** Opening DATASET CONTENT block **

Lemma X11_witness :
  fst (storeSchematicRecord
         (SchematicRecord.mk None Sample.zeros32 Sample.zeros32 "gate.schem"
                             None None None None None None)
         (advance_entropy 64 Sample.world))
  = Ok (SchematicRecord.mk None Sample.zeros32 Sample.zeros32 "gate.schem"
                           None None None None None None)
  /\ is_key32 Sample.zeros32 = true.
Proof.
  destruct (X11_generated_keys_are_accepted_by_the_store
              20 20 Sample.world (advance_entropy 32 Sample.world)
              (advance_entropy 64 Sample.world)
              Sample.zeros32 Sample.zeros32
              (SchematicRecord.mk None Sample.zeros32 Sample.zeros32
                                  "gate.schem" None None None None None None)
              eq_refl eq_refl eq_refl eq_refl) as [H1 [_ [H3 _]]].
  split; assumption.
Defined.

Lemma stale_monotone c1 c2 r :
  c2 <= c1 -> stale c2 r = true -> stale c1 r = true.
Proof.
  intros Hle Hst. apply stale_iff in Hst. apply stale_iff.
  destruct Hst as [H1 H2]. split; [exact H1 | lia].
Qed.

(** X12: a longer duration expires less: in one state, every record that
    [expireSchematicRecords] returns for a duration is returned for every
    shorter duration too, and every record it returns is listed by
    [getAllUnexpiredRecords] in that state. *)
Theorem X12_sweep_is_monotone_in_the_duration (d1 d2 : Z) (w : World) :
  d1 <= d2 ->
  exists shorter longer unexpired,
    fst (expireSchematicRecords d1 w) = Ok shorter
    /\ fst (expireSchematicRecords d2 w) = Ok longer
    /\ getAllUnexpiredRecords w = (Ok unexpired, w)
    /\ incl longer shorter
    /\ incl shorter unexpired.
Proof.
  intros Hle.
  exists (map transformRowToRecord
            (filter (stale (clock w (clock_reads w) - d1)) (accounting w))),
         (map transformRowToRecord
            (filter (stale (clock w (clock_reads w) - d2)) (accounting w))),
         (map transformRowToRecord
            (filter (fun r => is_null (Row.expired r)) (accounting w))).
  split; [rewrite expireSchematicRecords_eq; reflexivity|].
  split; [rewrite expireSchematicRecords_eq; reflexivity|].
  split; [reflexivity|]. split.
  - intros rec Hrec. apply in_map_iff in Hrec.
    destruct Hrec as [r [Hr Hrin]]. subst rec. apply in_map.
    apply filter_In in Hrin. destruct Hrin as [Hrin Hst].
    apply filter_In. split; [exact Hrin|].
    apply (stale_monotone _ (clock w (clock_reads w) - d2)); [lia|exact Hst].
  - intros rec Hrec. apply in_map_iff in Hrec.
    destruct Hrec as [r [Hr Hrin]]. subst rec. apply in_map.
    apply filter_In in Hrin. destruct Hrin as [Hrin Hst].
    apply filter_In. split; [exact Hrin|].
    apply stale_iff in Hst. destruct Hst as [Hnull _]. rewrite Hnull.
    reflexivity.
Qed.
Definition of_digits (ds : list N) : N :=
  fold_left (fun a d => (10 * a + d)%N) ds 0%N.

(** mantissa * 10^exponent as a rational in lowest terms *)
Definition decimal (negative : bool) (mantissa : N) (exponent : Z) : Q :=
  let m := if negative then Z.opp (Z.of_N mantissa) else Z.of_N mantissa in
  Qred (if (0 <=? exponent)%Z
        then Qmake (m * 10 ^ exponent)%Z 1
        else Qmake m (Pos.pow 10 (Z.to_pos (- exponent)))).

Definition letters (s : string) : list fchar :=
  map FLetter (list_ascii_of_string s).

Definition fchar_eqb (a b : fchar) : bool :=
  match a, b with
  | FDigit x, FDigit y => N.eqb x y
  | FSign x, FSign y => Bool.eqb x y
  | FDot, FDot => true
  | FUnder, FUnder => true
  | FLetter x, FLetter y => Ascii.eqb x y
  | _, _ => false
  end.

Fixpoint fchars_eqb (a b : list fchar) : bool :=
  match a, b with
  | [], [] => true
  | x :: a', y :: b' => fchar_eqb x y && fchars_eqb a' b'
  | _, _ => false
  end.

(** floatnumber ::= ([digitpart] "." digitpart | digitpart ["."]) [exponent] *)
Definition parse_number (negative : bool) (l : list fchar) : option pyfloat :=
  let (ip, r1) := digitpart l in
  let (fp, r2) := match r1 with
                  | FDot :: r => digitpart r
                  | _ => ([], r1)
                  end in
  match ip ++ fp with
  | [] => None
  | _ :: _ =>
      let mantissa := of_digits (ip ++ fp) in
      let scale := Z.of_nat (List.length fp) in
      match r2 with
      | [] => Some (Finite (decimal negative mantissa (- scale)))
      | FLetter "e" :: r3 =>
          let (eneg, r4) := match r3 with
                            | FSign b :: r => (b, r)
                            | _ => (false, r3)
                            end in
          match digitpart r4 with
          | ((_ :: _) as ed, []) =>
              let e := Z.of_N (of_digits ed) in
              Some (Finite (decimal negative mantissa
                              ((if eneg then - e else e) - scale)))
          | _ => None
          end
      | _ => None
      end
  end.

(** floatvalue ::= [sign] (floatnumber | "inf" | "infinity" | "nan"),
    letters in either case. *)
Definition parse_float (l : list fchar) : option pyfloat :=
  let (negative, r) := match l with
                       | FSign b :: r => (b, r)
                       | _ => (false, l)
                       end in
  if fchars_eqb r (letters "inf") || fchars_eqb r (letters "infinity")
  then Some (Infinity negative)
  else if fchars_eqb r (letters "nan") then Some NaN
  else parse_number negative r.

(** The white space [float] skips before and after the literal: tab,
    newline, vertical tab, form feed, carriage return and space.  The
    separators 0x1c-0x1f, which [str.strip] and [str.split] take for white
    space, are not among them. *)
Definition is_float_space (c : ascii) : bool :=
  let n := nat_of_ascii c in
  ((9 <=? n) && (n <=? 13)) || (n =? 32).

Definition float_strip (s : string) : string :=
  rstrip_by is_float_space (lstrip_by is_float_space s).

(** [float(s)]: [None] stands for [ValueError]. *)
Definition float (s : string) : option pyfloat :=
  match lex (float_strip s) with
  | Some l => parse_float l
  | None => None
  end.

(** [[float(x) for x in xs]]: fails as soon as one conversion fails. *)
Fixpoint floats (xs : list string) : option (list pyfloat) :=
  match xs with
  | [] => Some []
  | x :: xs' =>
      match float x with
      | Some f => match floats xs' with
                  | Some fs => Some (f :: fs)
                  | None => None
                  end
      | None => None
      end
  end.

End PyFloat.

(** ** Values, exceptions and dictionaries *)

(** What a keyword can be bound to: a float, a string, or a list whose
    entries are again values (vectors, matrices, and the mixed lists the
    second loop of [parse_keywords] builds). *)
Inductive value : Type :=
| VFloat (f : pyfloat)
| VStr (s : string)
| VList (l : list value).
(** * ConstruX: the GPS-verified check-in / check-out routes

    A shallow embedding of [src/backend/routes/checkins.js] together with
    the [checkins], [projects] and [workers] tables of the database
    schema, and the properties of the check-in subsystem proved about it.
    The routes that read and write beside it follow: the photo router on
    the [photos] table, and the dashboard's count of active workers and
    its time-theft report.

    Conventions of the embedding.
    - A JavaScript number is an IEEE 754 binary64 value: the primitive
      [float] type, whose [+ - * /], [sqrt] and comparisons are the ones
      the engine uses.  [Math.sin], [Math.cos] and [Math.atan2] are
      implementation-approximated in ECMAScript, so they are a parameter
      ([MathLib]); what the proofs need from them is collected in
      [EcmaMath].
    - A request body is typed.  A coordinate is what [express.json] and
      [express.urlencoded] deliver for it: a Number (a JSON number) or
      a text (a JSON string, and every field of a urlencoded body), or
      it is absent ([null] and [false] count as absent: the routes only
      test [!v] on them).  Identifiers are JSON numbers or absent,
      [scheduledTime] is a date text or absent, [photoUrl] and [notes]
      are strings or absent.  A parameter of the query string of
      [GET /] is a text, kept by what PostgreSQL reads in it.
    - A table is the list of its rows in insertion order; a query returns
      the rows it selects.  Values come back from the driver as
      node-postgres hands them over by default: an [INTEGER] as a number,
      a [DECIMAL] as its text, a [TIMESTAMP] as a [Date].
    - Times.  A [Date] is an instant, an integer in milliseconds.  A
      [TIMESTAMP] column has no time zone: it holds the wall clock of
      the session's zone, an integer too, and the driver hands it to
      the route as the [Date] that wall clock denotes in the zone of the
      process ([as_date]); the two agree only when the zones do.
    - What PostgreSQL does with a parameter is not code of the
      repository.  The value a [DECIMAL(p, 8)] column takes from a
      coordinate (the text the driver sends, read, rounded to 8 decimals
      and refused when it is no number or has too many digits) is a
      reading the handler is given ([decimal_column]); a statement whose
      coordinate is refused fails, and so does one whose hours do not
      fit [hours_worked DECIMAL(5,2)]; the handler then answers 500.
    - A route handler is a function from what its run is given (the
      clocks and these readings), the database and the request to the
      response and the database it leaves; the handlers run one at a
      time: each runs its queries with no other request in between. *)

From Stdlib Require Import ZArith List Bool Ascii String Lia Floats Sorted.
Import ListNotations.

(* A decimal literal denotes the nearest binary64 value, as it does in
   JavaScript. *)
Set Warnings "-inexact-float".

(** ** JavaScript numbers *)

Module JS.

Local Open Scope float_scope.

(** The Number value of a mathematical integer (exact up to [2^53]). *)
Definition of_Z (z : Z) : float :=
  SF2Prim (binary_normalize prec emax z 0 false).

(** [Math.PI]. *)
Definition PI : float := 0x1.921fb54442d18p+1.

** Closing DATASET CONTENT block **

WORK INSTRUCTION. Nothing but the lines from the start of the data through the line holding "Ok (SchematicRecord.mk None" should be restated, and each one exactly.

EXPECTED ANSWER.
Lemma X11_witness :
  fst (storeSchematicRecord
         (SchematicRecord.mk None Sample.zeros32 Sample.zeros32 "gate.schem"
                             None None None None None None)
         (advance_entropy 64 Sample.world))
  = Ok (SchematicRecord.mk None Sample.zeros32 Sample.zeros32 "gate.schem"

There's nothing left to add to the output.